Restoring my old Atlas mill and base cabinet. What kind of paint can I pick up locally that will resist oil chips and degreaser without breaking my bank??

Sent from my SAMSUNG-SM-G900A using Tapatalk


----------



## Don B (Jun 24, 2014)

cbrmadman said:


> Restoring my old Atlas mill and base cabinet.
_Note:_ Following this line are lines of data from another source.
(** A path with a [..] segment contains the text [..]. *)
Lemma dotdot_segment_included (p : string) :
  In ".." (segments p) -> includes p ".." = true.
Proof.
  induction p as [|c r IH]; intros Hin.
  - simpl in Hin. destruct Hin as [Hin | []]. discriminate Hin.
  - cbn [includes]. apply orb_true_iff. cbn [segments] in Hin.
    destruct (Ascii.eqb c "/").
    + destruct Hin as [Hin | Hin]; [discriminate Hin|]. right. now apply IH.
    + destruct (segments r) as [|seg segs] eqn:Er.
      * now destruct (segments_nonempty r).
      * destruct Hin as [Hin | Hin].
        -- left. injection Hin as -> ->.
           apply segments_head_prefix in Er.
           destruct r as [|c' r']; [discriminate Er|].
           cbn [String.prefix] in Er |- *.
           destruct (ascii_dec "." ".") as [_|D]; [|now destruct D].
           destruct (ascii_dec "." c') as [_|D]; [exact Er | discriminate Er].
        -- right. apply IH. now right.
Qed.

Section ResolverValidation.
Context `{Json payload} `{Sha256}.

Lemma validateLibraryName_rejects {S} (name : string) (s : S) :
  name = ""
  \/ In ".." (segments (path_normalize name))
  \/ path_isAbsolute (path_normalize name) = true ->
  exists msg,
    validateLibraryName name s = (Throw (StudylibError msg VALIDATION_ERROR), s).
Proof.
  intros Hbad. unfold validateLibraryName.
  destruct (String.eqb_spec name "") as [->|Hne].
  - eexists. reflexivity.
  - destruct Hbad as [E | [Hseg | Habs]]; [contradiction | |].
    + rewrite (dotdot_segment_included _ Hseg). simpl. eexists. reflexivity.
    + rewrite Habs, orb_true_r. eexists. reflexivity.
Qed.

(** C8: an empty name, and a name whose normal form has a [..] segment or
    is absolute, is rejected by [context] and by [getPackageInfo] with a
    [VALIDATION_ERROR]; the resolver and the world are left as they were, so
    nothing has been resolved, read or loaded.  The name [../etc] is such a
    name. *)
Theorem invalid_names_rejected (name : string) (h : Heap) :
  name = ""
  \/ In ".." (segments (path_normalize name))
  \/ path_isAbsolute (path_normalize name) = true ->
  (exists msg,
      context name h = (Throw (StudylibError msg VALIDATION_ERROR), h)
      /\ getPackageInfo name h = (Throw (StudylibError msg VALIDATION_ERROR), h))
  /\ context "../etc" h = (Throw invalid_name_error, h).
Proof.
  intros Hbad. split.
  - destruct (validateLibraryName_rejects name h Hbad) as (msg & E).
    exists msg. unfold context, getPackageInfo, bind. rewrite E. split; reflexivity.
  - reflexivity.
Qed.
End ResolverValidation.

Example path_normalize_examples :
  path_normalize "../etc" = "../etc"
  /\ path_normalize "lodash/../../etc" = "../etc"
  /\ path_normalize "./lodash//fp/" = "lodash/fp/"
  /\ path_normalize "/etc/../usr" = "/usr"
  /\ path_normalize "@types/node" = "@types/node".
Proof. repeat split. Qed.

Lemma invalid_names_rejected_witness :
  exists msg,
    @context unserializable verbatim_digest "lodash/../../etc" fresh_heap
      = (Throw (StudylibError msg VALIDATION_ERROR), fresh_heap)
    /\ @getPackageInfo unserializable verbatim_digest "lodash/../../etc" fresh_heap
      = (Throw (StudylibError msg VALIDATION_ERROR), fresh_heap).
Proof.
  apply (@invalid_names_rejected unserializable verbatim_digest
           "lodash/../../etc" fresh_heap).
  right. left. vm_compute. left. reflexivity.
Defined.

(** ** The documentation cache key *)

Lemma Z_to_int_nonnil (z : Z) :
  Z.to_int z <> Decimal.Pos Decimal.Nil /\ Z.to_int z <> Decimal.Neg Decimal.Nil.
Proof.
  destruct z as [|p|p]; simpl; split; try discriminate;
    intros [= E]; now apply Unsigned.to_uint_nonnil in E.
Qed.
What kind of paint can I pick up locally that will resist oil chips and degreaser without breaking my bank??
> 
> Sent from my SAMSUNG-SM-G900A using Tapatalk




  I won't advise you on different kinds of paint because I really don't know much about it, I usually just use "tremclad rust paint" and mix a couple colors to get close to what I want, but have a look at some Japan Dryer if your using a compressor and spray gun set up and Enamel paint, it's wonderful stuff, it really makes Enamel paints quit a bit tougher and a little more resistant to different types of chemicals.)

Edit: nothing fancy about mixing it, I just thin the enamel until its right for my gun and pour the Japan Dryer in until theres a little layer covering the paint, mix it in and spray, get it out of the gun as soon as possible though and run a little solvent through the spray gun.


----------



## cbrmadman (Jun 24, 2014)

Thanks Don
Hows that tremclad work for you
My biggest concern is the degreaser that stuff like to melt paint away

Sent from my SAMSUNG-SM-G900A using Tapatalk


----------



## TOOLMASTER (Jun 24, 2014)

epoxy paint...durable as hell


----------



## Don B (Jun 24, 2014)

cbrmadman said:


> Thanks Don
> Hows that tremclad work for you
> My biggest concern is the degreaser that stuff like to melt paint away
> 
> Sent from my SAMSUNG-SM-G900A using Tapatalk



 It really toughens it up, I'm not sure exactly what type of degreaser you mean but I started using this method on cowling's of RC planes, the RC fuel will strip normal pain right off and stain it as well, and the special paints where quit expensive to experiment with, I've cleaned off things I've painted with lacquer thiner and besides a little color on the rag really no damage, I'm sure it would if it soaked in though.


----------



## cbrmadman (Jun 24, 2014)

How much does that epoxy paint cost toolmaster

Sent from my SAMSUNG-SM-G900A using Tapatalk


----------



## Marco Bernardini (Jun 24, 2014)

Just curious… why not powder coating?
Not that of my Cheapex Chinese drill press, still leaving colored dust 5 years I'm using it, but something more robust.


----------



## Don B (Jun 24, 2014)

Marco Bernardini said:


> Just curious… why not powder coating?
> Not that of my Cheapex Chinese drill press, still leaving colored dust 5 years I'm using it, but something more robust.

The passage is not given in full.